START Data shown

Lemma typing_indicator_follows_notifications_witness :
  ChatWindow.isTyping
    (Client.window
       (state_of
          (Client.step StandIn.encrypt StandIn.decrypt StandIn.alice
             (Client.TypingChange (Some Undefined))
             (Client.mkState (ChatLayout.mkState (Some StandIn.bob))
                (ChatWindow.mkState [] [] false (Flag true))
                (Client.sidebar StandIn.client0)
                (Client.settings StandIn.client0)
                (Client.auth StandIn.client0))
             StandIn.env0)))
  = Undefined /\
  ChatWindow.isTyping
    (Client.window
       (fst (Client.run StandIn.encrypt StandIn.decrypt StandIn.alice
               [Client.InputChange (str "h") (Resolved None None);
                Client.KeyPress (str "Enter") false 5 (Resolved None None)
                                (Resolved None None);
                Client.Tick 3000;
                Client.TimerFire (Resolved None None)]
               (Client.mkState (ChatLayout.mkState (Some StandIn.bob))
                  (ChatWindow.mkState [] [] false (Flag true))
                  (Client.sidebar StandIn.client0)
                  (Client.settings StandIn.client0)
                  (Client.auth StandIn.client0))
               StandIn.env0)))
  = Flag true.
Proof.
  destruct (typing_indicator_follows_notifications StandIn.encrypt
              StandIn.decrypt StandIn.alice
              (Client.mkState (ChatLayout.mkState (Some StandIn.bob))
                 (ChatWindow.mkState [] [] false (Flag true))
                 (Client.sidebar StandIn.client0)
                 (Client.settings StandIn.client0)
                 (Client.auth StandIn.client0))
              StandIn.env0) as (Hset & Hkeep).
  split.
  - exact (proj1 (Hset Undefined StandIn.bob eq_refl)).
  - exact (Hkeep [Client.InputChange (str "h") (Resolved None None);
                  Client.KeyPress (str "Enter") false 5 (Resolved None None)
                                  (Resolved None None);
                  Client.Tick 3000;
                  Client.TimerFire (Resolved None None)]
                 eq_refl).
Defined.
(** The call returns on every input. *)
Lemma ensure_total range newKeyset input :
  is_Some (ensureKeysetUpToDate range newKeyset (NewReader input)).
Proof.
  destruct (first_malformed (readLines input))
    as [H|(pre & bad & post & E & Hpre & Hbad)].
  - rewrite ensure_ok by done. by eexists.
  - erewrite ensure_err by done. by eexists.
Qed.

(** The call returns [nil] exactly when every line read is well formed. *)
Lemma ensure_nil range newKeyset input res :
  ensureKeysetUpToDate range newKeyset (NewReader input) = Some res →
  err res = None → Forall wellFormed (readLines input).
Proof.
  intros Hres Herr.
  destruct (first_malformed (readLines input))
    as [H|(pre & bad & post & E & Hpre & Hbad)]; [done|].
  erewrite ensure_err in Hres by done. by simplify_eq.
Qed.

(** The bytes after the last line feed play no part. *)
Lemma ensure_fragment range newKeyset ls tl :
  Forall noLF ls → noLF tl →
  ensureKeysetUpToDate range newKeyset (NewReader (unlines ls +:+ tl))
  = ensureKeysetUpToDate range newKeyset (NewReader (unlines ls)).
Proof.
  intros Hls Htl. unfold ensureKeysetUpToDate. simpl unread.
  assert (readLines (unlines ls) = ls) as E.
  { rewrite <-(app_nil_r (unlines ls)). by apply readLines_unlines. }
  by rewrite !readLoop_input, readLines_unlines, E.
Qed.

End CallFacts.

(** ** Canonical lines and the second run *)

Module RunFacts.
Import Str StrFacts GoFacts LineFacts LoopFacts CallFacts.

Lemma count_1_split c s :
  count c s = 1 →
  ∃ a b, s = a +:+ String c b ∧ mem c a = false ∧ mem c b = false.
Proof.
  induction s as [|x s IH]; [done|]. simpl.
  destruct (decide (x = c)) as [->|Hx]; intros H.
  - exists "", s. split_and!; [done..|]. apply count_0_mem. lia.
  - destruct IH as (a & b & -> & Ha & Hb); [lia|].
    exists (String x a), b. split_and!; [done| |done].
    simpl. by rewrite decide_False.
Qed.

Lemma SplitN_canonical a b :
  mem SP a = false → mem SP b = false →
  SplitN (canonical (a +:+ sp +:+ b)) SP 3 = [a; b; keyMagicComment].
Proof.
  intros Ha Hb. unfold canonical, sp. rewrite !app_assoc, !app_cons, !app_nil_l.
  change (SplitN ?s SP 3) with
    (match cut SP s with
     | Some (x, rest) =>
         x :: match cut SP rest with
              | Some (y, rest') => [y; rest']
              | None => [rest]
              end
     | None => [s]
     end).
  by rewrite !cut_app.
Qed.

Lemma keyOf_canonical k : twoTokens k → keyOf (canonical k) = k.
Proof.
  intros [H _]. apply count_1_split in H as (a & b & -> & Ha & Hb).
  unfold keyOf. change (String SP b) with (sp +:+ b).
  by rewrite SplitN_canonical.
Qed.

Lemma isManagedKey_canonical k : twoTokens k → isManagedKey (canonical k) = true.
Proof.
  intros [H _]. apply count_1_split in H as (a & b & -> & Ha & Hb).
  unfold isManagedKey. change (String SP b) with (sp +:+ b).
  rewrite SplitN_canonical by done. by apply bool_decide_eq_true.
Qed.

Lemma wellFormed_canonical k : wellFormed (canonical k).
Proof.
  destruct (wellFormed_dec (canonical k)) as [|H]; [done|]. exfalso.
  assert (length (SplitN (canonical k) SP 3) < 2) as H'
    by (unfold wellFormed in H; lia).
  apply SplitN_3_malformed in H'. unfold canonical in H'.
  rewrite !mem_app in H'. simpl in H'. by rewrite orb_true_r in H'.
Qed.

Lemma noLF_canonical k : twoTokens k → noLF (canonical k).
Proof.
  intros [_ H]. unfold noLF, canonical. rewrite !mem_app, H. done.
Qed.

(** A line with three parts is its key, a space and its third part. *)
Lemma line_of_parts line a b c :
  SplitN line SP 3 = [a; b; c] → line = keyOf line +:+ sp +:+ c.
Proof.
  intros H. unfold keyOf. rewrite H. unfold keyOfParts. simpl.
  rewrite !app_assoc. by apply SplitN_3.
Qed.

Lemma readLines_unlines_nil ls : Forall noLF ls → readLines (unlines ls) = ls.
Proof.
  intros. rewrite <-(app_nil_r (unlines ls)). by apply readLines_unlines.
Qed.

END Data shown

Exercise instructions: All lines from the one holding "Lemma wellFormed_canonical k" through the final line of the material must be set down exactly, and nothing else may be added.

Solution to the problem:
Lemma wellFormed_canonical k : wellFormed (canonical k).
Proof.
  destruct (wellFormed_dec (canonical k)) as [|H]; [done|]. exfalso.
  assert (length (SplitN (canonical k) SP 3) < 2) as H'
    by (unfold wellFormed in H; lia).
  apply SplitN_3_malformed in H'. unfold canonical in H'.
  rewrite !mem_app in H'. simpl in H'. by rewrite orb_true_r in H'.
Qed.

Lemma noLF_canonical k : twoTokens k → noLF (canonical k).
Proof.
  intros [_ H]. unfold noLF, canonical. rewrite !mem_app, H. done.
Qed.

(** A line with three parts is its key, a space and its third part. *)
Lemma line_of_parts line a b c :
  SplitN line SP 3 = [a; b; c] → line = keyOf line +:+ sp +:+ c.
Proof.
  intros H. unfold keyOf. rewrite H. unfold keyOfParts. simpl.
  rewrite !app_assoc. by apply SplitN_3.
Qed.

Lemma readLines_unlines_nil ls : Forall noLF ls → readLines (unlines ls) = ls.
Proof.
  intros. rewrite <-(app_nil_r (unlines ls)). by apply readLines_unlines.
Qed.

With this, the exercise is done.